[Dataset entries]
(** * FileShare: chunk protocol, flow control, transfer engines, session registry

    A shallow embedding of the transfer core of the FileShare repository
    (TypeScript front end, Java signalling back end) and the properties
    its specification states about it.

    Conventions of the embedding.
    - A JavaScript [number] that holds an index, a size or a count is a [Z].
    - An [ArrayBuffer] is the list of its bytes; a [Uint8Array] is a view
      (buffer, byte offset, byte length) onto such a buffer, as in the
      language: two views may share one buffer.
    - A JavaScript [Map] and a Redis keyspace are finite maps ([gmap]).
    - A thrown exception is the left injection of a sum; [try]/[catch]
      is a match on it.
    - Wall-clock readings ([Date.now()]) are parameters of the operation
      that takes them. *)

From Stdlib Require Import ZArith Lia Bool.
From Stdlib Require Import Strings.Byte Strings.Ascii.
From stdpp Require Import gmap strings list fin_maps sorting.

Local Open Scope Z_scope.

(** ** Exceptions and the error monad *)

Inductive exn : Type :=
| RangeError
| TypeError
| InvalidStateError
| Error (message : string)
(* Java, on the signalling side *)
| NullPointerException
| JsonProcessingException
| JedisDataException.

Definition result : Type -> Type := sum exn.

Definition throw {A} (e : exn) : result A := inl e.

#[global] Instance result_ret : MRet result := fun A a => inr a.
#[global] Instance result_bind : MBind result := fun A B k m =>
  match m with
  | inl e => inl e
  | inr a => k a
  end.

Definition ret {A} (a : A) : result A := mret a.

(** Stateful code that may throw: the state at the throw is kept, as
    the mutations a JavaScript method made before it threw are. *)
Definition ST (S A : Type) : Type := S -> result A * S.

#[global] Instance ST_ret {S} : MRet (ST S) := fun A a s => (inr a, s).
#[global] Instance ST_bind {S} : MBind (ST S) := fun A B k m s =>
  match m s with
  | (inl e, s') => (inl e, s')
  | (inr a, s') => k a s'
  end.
...
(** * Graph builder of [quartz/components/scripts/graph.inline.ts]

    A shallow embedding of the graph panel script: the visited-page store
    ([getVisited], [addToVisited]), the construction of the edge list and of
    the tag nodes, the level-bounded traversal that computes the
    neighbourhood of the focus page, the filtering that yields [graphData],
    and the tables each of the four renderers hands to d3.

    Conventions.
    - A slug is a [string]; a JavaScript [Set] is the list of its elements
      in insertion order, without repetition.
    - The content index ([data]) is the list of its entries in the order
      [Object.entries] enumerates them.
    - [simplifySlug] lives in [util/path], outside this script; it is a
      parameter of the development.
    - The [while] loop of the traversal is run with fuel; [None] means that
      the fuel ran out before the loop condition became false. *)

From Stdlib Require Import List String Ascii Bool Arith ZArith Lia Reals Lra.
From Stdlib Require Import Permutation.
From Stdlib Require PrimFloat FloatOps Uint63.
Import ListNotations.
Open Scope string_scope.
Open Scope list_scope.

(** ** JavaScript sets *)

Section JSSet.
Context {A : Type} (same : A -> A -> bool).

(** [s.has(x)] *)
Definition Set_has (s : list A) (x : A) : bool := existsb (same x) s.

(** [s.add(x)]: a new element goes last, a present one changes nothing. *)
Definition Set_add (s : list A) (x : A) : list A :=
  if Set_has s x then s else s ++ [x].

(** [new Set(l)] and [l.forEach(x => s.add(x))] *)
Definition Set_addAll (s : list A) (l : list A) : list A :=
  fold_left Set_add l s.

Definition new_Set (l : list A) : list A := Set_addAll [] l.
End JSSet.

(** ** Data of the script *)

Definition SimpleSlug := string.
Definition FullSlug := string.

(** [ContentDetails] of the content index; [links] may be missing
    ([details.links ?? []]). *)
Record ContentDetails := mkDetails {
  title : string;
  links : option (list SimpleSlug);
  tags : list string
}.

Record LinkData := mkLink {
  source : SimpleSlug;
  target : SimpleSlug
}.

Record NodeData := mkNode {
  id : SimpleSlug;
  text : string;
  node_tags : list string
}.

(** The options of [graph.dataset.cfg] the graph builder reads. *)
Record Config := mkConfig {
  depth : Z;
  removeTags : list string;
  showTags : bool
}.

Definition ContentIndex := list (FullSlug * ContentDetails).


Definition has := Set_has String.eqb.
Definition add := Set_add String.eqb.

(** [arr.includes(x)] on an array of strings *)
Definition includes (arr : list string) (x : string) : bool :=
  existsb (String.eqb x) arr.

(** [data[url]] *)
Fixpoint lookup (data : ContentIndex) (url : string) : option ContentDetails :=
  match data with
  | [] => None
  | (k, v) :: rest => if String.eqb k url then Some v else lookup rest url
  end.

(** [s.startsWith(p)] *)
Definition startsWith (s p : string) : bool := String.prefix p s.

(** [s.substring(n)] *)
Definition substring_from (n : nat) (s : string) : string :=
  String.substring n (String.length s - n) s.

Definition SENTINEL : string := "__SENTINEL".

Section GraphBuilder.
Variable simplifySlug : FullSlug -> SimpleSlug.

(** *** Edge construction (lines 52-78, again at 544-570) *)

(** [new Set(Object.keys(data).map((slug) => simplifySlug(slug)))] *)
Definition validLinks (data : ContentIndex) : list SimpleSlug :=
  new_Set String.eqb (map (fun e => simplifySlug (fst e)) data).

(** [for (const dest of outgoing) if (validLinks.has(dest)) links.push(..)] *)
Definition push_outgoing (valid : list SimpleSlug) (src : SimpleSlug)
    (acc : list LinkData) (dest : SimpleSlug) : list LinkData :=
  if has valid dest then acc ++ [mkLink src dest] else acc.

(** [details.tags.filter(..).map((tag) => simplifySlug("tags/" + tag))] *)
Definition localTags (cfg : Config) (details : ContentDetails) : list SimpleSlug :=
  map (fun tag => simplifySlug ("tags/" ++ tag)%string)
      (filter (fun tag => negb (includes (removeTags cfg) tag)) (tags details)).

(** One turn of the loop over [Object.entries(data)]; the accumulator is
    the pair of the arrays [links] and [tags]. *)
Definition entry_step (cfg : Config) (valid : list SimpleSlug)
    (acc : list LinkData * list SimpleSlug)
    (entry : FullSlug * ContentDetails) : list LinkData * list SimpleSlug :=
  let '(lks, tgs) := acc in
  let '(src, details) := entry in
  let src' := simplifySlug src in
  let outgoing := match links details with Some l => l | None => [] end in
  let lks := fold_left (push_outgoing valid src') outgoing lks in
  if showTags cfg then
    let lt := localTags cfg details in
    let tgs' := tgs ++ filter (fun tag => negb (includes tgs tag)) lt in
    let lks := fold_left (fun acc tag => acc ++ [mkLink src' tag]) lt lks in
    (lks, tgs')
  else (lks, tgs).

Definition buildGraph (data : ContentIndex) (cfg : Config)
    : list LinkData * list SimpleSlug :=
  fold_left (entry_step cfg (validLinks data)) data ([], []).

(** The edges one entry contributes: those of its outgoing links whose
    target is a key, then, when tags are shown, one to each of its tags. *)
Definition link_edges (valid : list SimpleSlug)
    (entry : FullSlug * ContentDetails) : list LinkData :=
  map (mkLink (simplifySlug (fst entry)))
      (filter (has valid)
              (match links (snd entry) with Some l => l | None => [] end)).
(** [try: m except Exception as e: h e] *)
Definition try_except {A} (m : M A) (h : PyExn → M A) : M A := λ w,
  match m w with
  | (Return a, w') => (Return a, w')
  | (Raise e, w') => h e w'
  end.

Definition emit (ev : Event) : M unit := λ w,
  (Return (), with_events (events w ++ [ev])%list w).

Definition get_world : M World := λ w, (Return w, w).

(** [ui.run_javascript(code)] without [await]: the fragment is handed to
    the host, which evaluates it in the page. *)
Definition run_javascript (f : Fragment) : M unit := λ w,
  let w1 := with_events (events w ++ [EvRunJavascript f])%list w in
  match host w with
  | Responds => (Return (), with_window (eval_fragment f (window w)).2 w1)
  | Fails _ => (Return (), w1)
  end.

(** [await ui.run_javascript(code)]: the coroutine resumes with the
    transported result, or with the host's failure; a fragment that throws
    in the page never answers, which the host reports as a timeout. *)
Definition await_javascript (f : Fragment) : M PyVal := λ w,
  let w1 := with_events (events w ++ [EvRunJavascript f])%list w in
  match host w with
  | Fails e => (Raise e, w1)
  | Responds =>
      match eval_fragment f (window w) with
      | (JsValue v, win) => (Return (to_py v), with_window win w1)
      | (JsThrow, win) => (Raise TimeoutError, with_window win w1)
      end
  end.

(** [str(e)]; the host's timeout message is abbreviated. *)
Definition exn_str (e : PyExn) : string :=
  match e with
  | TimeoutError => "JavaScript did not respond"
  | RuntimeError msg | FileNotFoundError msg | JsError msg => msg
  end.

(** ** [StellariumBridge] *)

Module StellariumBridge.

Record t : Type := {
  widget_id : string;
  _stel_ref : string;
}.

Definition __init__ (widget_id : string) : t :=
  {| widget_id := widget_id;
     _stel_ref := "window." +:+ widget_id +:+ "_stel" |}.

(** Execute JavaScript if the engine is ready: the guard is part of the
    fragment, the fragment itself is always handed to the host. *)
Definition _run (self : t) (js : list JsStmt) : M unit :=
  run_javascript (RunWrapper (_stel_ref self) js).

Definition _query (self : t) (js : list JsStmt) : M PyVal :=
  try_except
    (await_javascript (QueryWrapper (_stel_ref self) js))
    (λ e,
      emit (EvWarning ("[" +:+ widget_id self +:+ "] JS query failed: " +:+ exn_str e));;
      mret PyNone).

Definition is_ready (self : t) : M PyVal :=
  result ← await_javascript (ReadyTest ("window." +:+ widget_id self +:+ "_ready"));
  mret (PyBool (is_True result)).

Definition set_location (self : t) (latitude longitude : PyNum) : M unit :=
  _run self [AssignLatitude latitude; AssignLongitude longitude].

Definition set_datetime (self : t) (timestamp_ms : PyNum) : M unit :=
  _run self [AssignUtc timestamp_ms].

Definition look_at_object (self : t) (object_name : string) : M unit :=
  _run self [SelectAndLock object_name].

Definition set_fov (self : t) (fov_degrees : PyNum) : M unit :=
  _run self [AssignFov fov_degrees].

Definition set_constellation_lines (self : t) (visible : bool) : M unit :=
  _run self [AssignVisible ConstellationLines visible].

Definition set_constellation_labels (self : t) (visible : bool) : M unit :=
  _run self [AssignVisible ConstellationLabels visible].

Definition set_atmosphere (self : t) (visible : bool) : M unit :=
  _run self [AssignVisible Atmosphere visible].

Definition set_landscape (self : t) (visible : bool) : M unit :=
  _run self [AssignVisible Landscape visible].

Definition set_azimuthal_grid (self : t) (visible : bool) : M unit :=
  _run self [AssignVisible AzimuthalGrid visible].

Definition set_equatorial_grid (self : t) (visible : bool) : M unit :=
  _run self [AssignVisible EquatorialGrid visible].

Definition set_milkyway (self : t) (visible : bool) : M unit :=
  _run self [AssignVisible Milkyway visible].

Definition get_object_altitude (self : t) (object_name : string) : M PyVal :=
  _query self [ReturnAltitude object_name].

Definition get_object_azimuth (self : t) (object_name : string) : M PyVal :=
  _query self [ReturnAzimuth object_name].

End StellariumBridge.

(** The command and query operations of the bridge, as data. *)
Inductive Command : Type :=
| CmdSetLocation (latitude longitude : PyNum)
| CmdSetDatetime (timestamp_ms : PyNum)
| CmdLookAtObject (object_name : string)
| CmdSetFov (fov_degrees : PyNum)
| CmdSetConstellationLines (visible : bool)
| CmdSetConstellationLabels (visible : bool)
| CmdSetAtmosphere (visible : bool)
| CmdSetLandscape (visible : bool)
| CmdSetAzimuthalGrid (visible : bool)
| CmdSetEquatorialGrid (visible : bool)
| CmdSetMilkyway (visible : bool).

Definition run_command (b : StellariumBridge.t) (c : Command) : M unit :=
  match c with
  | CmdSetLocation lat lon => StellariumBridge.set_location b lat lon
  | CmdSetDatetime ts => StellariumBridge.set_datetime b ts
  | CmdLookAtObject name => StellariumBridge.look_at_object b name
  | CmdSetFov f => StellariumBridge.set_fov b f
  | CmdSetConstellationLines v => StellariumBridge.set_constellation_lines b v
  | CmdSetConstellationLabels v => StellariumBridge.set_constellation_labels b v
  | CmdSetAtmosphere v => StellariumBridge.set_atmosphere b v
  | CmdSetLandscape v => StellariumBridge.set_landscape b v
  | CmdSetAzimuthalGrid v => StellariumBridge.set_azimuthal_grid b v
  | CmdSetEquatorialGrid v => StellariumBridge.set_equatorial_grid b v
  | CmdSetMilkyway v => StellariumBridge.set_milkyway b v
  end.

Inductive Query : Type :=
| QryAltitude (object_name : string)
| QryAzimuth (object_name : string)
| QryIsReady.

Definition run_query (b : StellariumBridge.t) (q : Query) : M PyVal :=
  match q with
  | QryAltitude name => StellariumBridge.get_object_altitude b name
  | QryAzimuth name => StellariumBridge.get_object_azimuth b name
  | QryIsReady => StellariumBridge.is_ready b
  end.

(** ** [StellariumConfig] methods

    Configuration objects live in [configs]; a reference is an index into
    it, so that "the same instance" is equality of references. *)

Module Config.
...
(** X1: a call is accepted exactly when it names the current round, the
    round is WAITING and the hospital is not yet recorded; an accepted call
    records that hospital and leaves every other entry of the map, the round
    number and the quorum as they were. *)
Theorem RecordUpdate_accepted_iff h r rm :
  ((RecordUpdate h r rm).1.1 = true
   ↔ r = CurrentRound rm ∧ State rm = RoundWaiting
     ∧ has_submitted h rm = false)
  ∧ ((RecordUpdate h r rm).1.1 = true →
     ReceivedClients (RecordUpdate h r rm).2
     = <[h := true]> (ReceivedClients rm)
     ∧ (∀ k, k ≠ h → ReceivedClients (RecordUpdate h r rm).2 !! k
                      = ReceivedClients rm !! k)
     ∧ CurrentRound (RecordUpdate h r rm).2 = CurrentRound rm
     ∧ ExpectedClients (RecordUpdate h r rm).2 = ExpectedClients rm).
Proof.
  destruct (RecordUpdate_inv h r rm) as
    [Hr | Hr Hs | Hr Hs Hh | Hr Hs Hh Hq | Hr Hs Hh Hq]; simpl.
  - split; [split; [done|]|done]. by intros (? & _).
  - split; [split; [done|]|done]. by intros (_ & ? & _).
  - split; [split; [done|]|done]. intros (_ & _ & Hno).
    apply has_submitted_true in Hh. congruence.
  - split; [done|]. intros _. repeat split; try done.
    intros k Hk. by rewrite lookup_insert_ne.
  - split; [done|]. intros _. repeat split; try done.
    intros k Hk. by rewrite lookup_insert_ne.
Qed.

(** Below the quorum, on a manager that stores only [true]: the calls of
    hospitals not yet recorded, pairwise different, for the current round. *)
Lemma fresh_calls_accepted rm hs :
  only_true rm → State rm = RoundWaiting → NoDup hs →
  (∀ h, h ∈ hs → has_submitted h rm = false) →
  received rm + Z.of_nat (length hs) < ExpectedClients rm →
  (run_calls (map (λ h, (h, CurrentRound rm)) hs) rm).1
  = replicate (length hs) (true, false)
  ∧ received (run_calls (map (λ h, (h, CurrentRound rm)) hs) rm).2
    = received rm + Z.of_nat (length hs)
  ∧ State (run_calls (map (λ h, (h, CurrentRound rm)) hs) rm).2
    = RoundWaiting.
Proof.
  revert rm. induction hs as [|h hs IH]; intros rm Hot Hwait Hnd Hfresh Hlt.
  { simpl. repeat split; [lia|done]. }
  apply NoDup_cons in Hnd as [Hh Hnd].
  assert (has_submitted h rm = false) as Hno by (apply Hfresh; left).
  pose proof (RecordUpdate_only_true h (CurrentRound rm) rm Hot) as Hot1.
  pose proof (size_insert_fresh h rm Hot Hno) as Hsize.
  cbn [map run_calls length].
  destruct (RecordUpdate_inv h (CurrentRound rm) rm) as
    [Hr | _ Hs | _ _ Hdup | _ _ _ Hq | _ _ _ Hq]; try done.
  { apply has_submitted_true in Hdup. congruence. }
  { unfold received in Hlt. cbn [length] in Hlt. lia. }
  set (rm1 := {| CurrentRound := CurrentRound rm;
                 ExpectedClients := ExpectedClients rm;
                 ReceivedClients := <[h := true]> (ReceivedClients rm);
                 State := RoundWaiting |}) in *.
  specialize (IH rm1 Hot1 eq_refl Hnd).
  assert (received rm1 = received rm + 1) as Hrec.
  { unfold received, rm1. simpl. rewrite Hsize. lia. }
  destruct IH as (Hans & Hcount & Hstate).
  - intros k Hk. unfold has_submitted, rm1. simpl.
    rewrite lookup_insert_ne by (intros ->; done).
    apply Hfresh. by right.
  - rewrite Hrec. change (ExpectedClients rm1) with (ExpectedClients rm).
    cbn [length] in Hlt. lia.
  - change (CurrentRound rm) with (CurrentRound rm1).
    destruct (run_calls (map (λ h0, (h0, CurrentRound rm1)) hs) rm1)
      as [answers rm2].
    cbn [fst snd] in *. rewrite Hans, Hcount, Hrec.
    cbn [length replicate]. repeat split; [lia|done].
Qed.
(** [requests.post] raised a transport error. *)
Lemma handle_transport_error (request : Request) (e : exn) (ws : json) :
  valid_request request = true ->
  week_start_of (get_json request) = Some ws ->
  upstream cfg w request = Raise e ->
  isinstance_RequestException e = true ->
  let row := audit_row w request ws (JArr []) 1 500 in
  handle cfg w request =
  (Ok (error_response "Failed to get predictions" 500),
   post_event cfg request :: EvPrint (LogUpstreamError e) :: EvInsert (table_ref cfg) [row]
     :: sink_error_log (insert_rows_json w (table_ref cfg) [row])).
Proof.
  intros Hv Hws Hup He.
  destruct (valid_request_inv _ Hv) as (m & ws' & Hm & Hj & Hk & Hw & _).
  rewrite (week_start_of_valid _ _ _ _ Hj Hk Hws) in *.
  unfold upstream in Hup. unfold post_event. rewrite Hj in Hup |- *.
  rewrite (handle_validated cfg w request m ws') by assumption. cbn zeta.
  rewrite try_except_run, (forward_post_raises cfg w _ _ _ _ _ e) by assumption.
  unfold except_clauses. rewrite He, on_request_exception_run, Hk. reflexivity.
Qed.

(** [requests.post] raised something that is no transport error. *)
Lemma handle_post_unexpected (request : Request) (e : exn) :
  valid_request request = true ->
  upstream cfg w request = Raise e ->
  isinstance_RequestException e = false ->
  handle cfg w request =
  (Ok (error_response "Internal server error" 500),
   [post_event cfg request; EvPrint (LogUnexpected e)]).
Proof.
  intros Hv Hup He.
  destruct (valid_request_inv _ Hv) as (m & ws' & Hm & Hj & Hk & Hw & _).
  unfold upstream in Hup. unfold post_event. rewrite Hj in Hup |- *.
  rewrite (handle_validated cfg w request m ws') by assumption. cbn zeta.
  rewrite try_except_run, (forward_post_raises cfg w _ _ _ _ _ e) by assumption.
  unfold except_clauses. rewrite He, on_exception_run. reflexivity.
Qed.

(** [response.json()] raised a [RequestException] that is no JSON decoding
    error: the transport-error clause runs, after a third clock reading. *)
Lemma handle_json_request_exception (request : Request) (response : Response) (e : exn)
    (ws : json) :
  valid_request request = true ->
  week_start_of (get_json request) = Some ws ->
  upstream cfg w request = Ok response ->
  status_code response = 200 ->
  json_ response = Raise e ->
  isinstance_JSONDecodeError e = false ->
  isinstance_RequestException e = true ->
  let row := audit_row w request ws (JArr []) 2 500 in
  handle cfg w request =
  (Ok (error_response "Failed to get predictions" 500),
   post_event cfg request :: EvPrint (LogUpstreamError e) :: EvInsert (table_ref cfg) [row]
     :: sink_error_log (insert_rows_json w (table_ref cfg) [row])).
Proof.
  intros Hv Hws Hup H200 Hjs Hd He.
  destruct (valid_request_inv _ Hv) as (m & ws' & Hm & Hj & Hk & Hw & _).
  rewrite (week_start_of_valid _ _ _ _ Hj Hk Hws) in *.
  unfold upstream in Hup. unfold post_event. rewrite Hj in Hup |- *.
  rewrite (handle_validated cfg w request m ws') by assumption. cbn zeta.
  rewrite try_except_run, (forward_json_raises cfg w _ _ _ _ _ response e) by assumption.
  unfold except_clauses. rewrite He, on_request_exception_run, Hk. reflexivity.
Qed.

Problem statement => Lines with "Module": return each one from the data above.

Exercise result =>
Module StellariumBridge.
Module Config.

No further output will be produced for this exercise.